Fortunately, Griffiths can switch easily from scientist to raconteur.


“I’d love to see these used in biology classes, as it’s a free resource.”

“The whole point is to get beyond the academic audience and to involve and inspire the public, although definitely my students will also learn things from watching the videos, as they contain unpublished information you won’t find anywhere else. They’re also useful for schools, wherever they are in the country. I’d love to see these used in biology classes, as it’s a free resource and a perfect introduction for those who have little experience of sea creatures.”
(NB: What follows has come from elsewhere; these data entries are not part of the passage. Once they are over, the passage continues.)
Definition __connect : M unit :=
  modify (set_usage_count 0) ;;
  try_except
    (h <- history ;;
     modify (set_start_time (time_time env h)) ;;
     io EvSocket ;;
     c <- get ;;
     (if is_tornado (backend_class c) then
        h1 <- history ;;
        emit EvRegisterStream ;;
        modify (set_stream (Some (new_handle env h1))) ;;
        (if negb (min_timeout c =? 0) then
           io_loop ;;
           h2 <- history ;;
           emit (EvAddTimeout (start_time c + min_timeout c)) ;;
           modify (set_timeout (Some (new_handle env h2)))
         else ret tt) ;;
        io (EvStreamConnect (host c) (port c))
      else
        io (EvSockConnect (host c) (port c)) ;;
        h1 <- history ;;
        emit EvRegisterStream ;;
        modify (set_stream (Some (new_handle env h1)))) ;;
     emit EvSetCloseCallback ;;
     modify (set_alive true))
    is_socket_error
    (fun error => raise (InterfaceError (PExn error))) ;;
  c <- get ;;
  if has_credentials c then modify (set_authenticate true) else ret tt.

Definition _send_message (message : option Message) : M unit :=
  modify (fun c => set_usage_count (usage_count c + 1) c) ;;
  match message with
  | None => raise TypeError
  | Some (rid, payload) =>
      modify (set_request_id (Some rid)) ;;
      try_except
        (stream_call (EvWrite payload) ;;
         c <- get ;;
         match callback c with
         | Some _ => stream_call (EvRead 16 ParseHeader)
         | None => modify (set_request_id None) ;; emit EvCache
         end)
        is_IOError
        (fun e => modify (set_alive false) ;; raise e)
  end.

Definition clear_deferred : M unit :=
  modify (set_deferred_message None) ;;
  modify (set_deferred_callback None).

Definition _finish_authentication (response : option Response)
    (error : option Exn) : M unit :=
  match error with
  | Some e => clear_deferred ;; raise (AuthenticationError (PExn e))
  | None =>
      match response with
      | None => raise TypeError
      | Some r =>
          if negb (number_returned r =? 1) then raise AssertionError
          else
            match data r with
            | [] => raise IndexError
            | d :: _ =>
                match doc_get "ok" d with
                | None => raise (KeyError "ok")
                | Some ok =>
                    if value_ne_1 ok then
                      match doc_get "errmsg" d with
                      | None => raise (KeyError "errmsg")
                      | Some errmsg =>
                          emit EvLog ;;
                          clear_deferred ;;
                          raise (AuthenticationError (PVal errmsg))
                      end
                    else
                      c <- get ;;
                      clear_deferred ;;
                      modify (set_callback (deferred_callback c)) ;;
                      _send_message (deferred_message c)
                end
            end
      end
  end.
(** * pydargparse: a shallow embedding of models.py, decorators.py, parse.py

    The development follows the three source modules of the package.  The
    first part fixes the fragment of Python's object model that the source
    relies on (values, exceptions, the heap of mutable objects, classes with
    their method resolution order, the attribute protocol with descriptors);
    the second part transcribes the source functions; the third part states
    and proves the properties. *)

From stdpp Require Import gmap strings list.
From Stdlib Require Import ZArith Lia.

Local Open Scope string_scope.

(** ** Python values *)

(** Classes, functions and heap cells are known by identity. *)
Definition cid := nat.
Definition fid := string.
Definition loc := nat.

(** [enum ListStyle] of models.py. *)
Inductive ListStyle := REPEAT_KEY | REPEAT_VALUE.

Definition ListStyle_value (s : ListStyle) : string :=
  match s with
  | REPEAT_KEY => "repeat_key"
  | REPEAT_VALUE => "repeat_value"
  end.

(** Immutable values are carried inline, every mutable object (list, dict,
    class instance, field descriptor) lives in the heap behind a [VRef], so
    that two names for the same object see each other's updates.  A
    [_SubArgsDefinition] is written once by its constructor and never
    updated or compared by identity, it is carried inline. *)
Inductive pyval :=
| VNone
| VBool (b : bool)
| VInt (n : Z)
| VStr (s : string)
| VType (c : cid)
| VFunc (f : fid)
| VMethod (f : fid) (self : loc)
| VListStyle (s : ListStyle)
| VSubArgsDefinition (sub_args : cid) (prefix : option string)
| VRef (l : loc).

#[global] Instance ListStyle_eq_dec : EqDecision ListStyle.
Proof. solve_decision. Defined.

#[global] Instance pyval_eq_dec : EqDecision pyval.
Proof. solve_decision. Defined.

Definition pyval_encode (v : pyval) :
    unit + bool + Z + string + nat + string + (string * nat) + bool
    + (nat * option string) + nat :=
  match v with
  | VNone => inl (inl (inl (inl (inl (inl (inl (inl (inl tt))))))))
  | VBool b => inl (inl (inl (inl (inl (inl (inl (inl (inr b))))))))
  | VInt n => inl (inl (inl (inl (inl (inl (inl (inr n)))))))
  | VStr s => inl (inl (inl (inl (inl (inl (inr s))))))
  | VType c => inl (inl (inl (inl (inl (inr c)))))
  | VFunc f => inl (inl (inl (inl (inr f))))
  | VMethod f l => inl (inl (inl (inr (f, l))))
  | VListStyle s => inl (inl (inr (bool_decide (s = REPEAT_KEY))))
  | VSubArgsDefinition c p => inl (inr (c, p))
  | VRef l => inr l
  end.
And audiences can be sure they have an authentic learning experience. Griffiths is concerned about the veracity of much of the popular scientific material that appears on the web.

“A lot of it is very sensationalised, done by gung-ho people who are not showing the natural behaviours of the animals or are handling them incorrectly. They’re also often giving scientifically inaccurate information. We’re trying to make this light and entertaining, but still getting accurate science information in.”

Some of the episodes will feature guests, such as one just filmed about a collector of ‘sea vegetables’ who will demonstrate how she prepares seaweed dishes in her kitchen.

Feedback at this early stage has been very positive, Griffiths said. The emails he loves best are those that go something like, “I’ve lived at the seaside all my life and had never noticed all these incredible animals and the weird ways in which they live.”

And of course, there’s the other family connection.

“We’re going to do an episode on the shrimp that bores into kelp, that’s named after Roberta. We can use that as an opportunity to explain how you find new species and the process of naming them, which is a mystery to most people.”

He added, “You don’t have to go to the Kruger Park to see wildlife. It’s right here on our doorstep; all you need to do walk across the promenade at Sea Point down on the rocks at low tide to find it – in abundance.”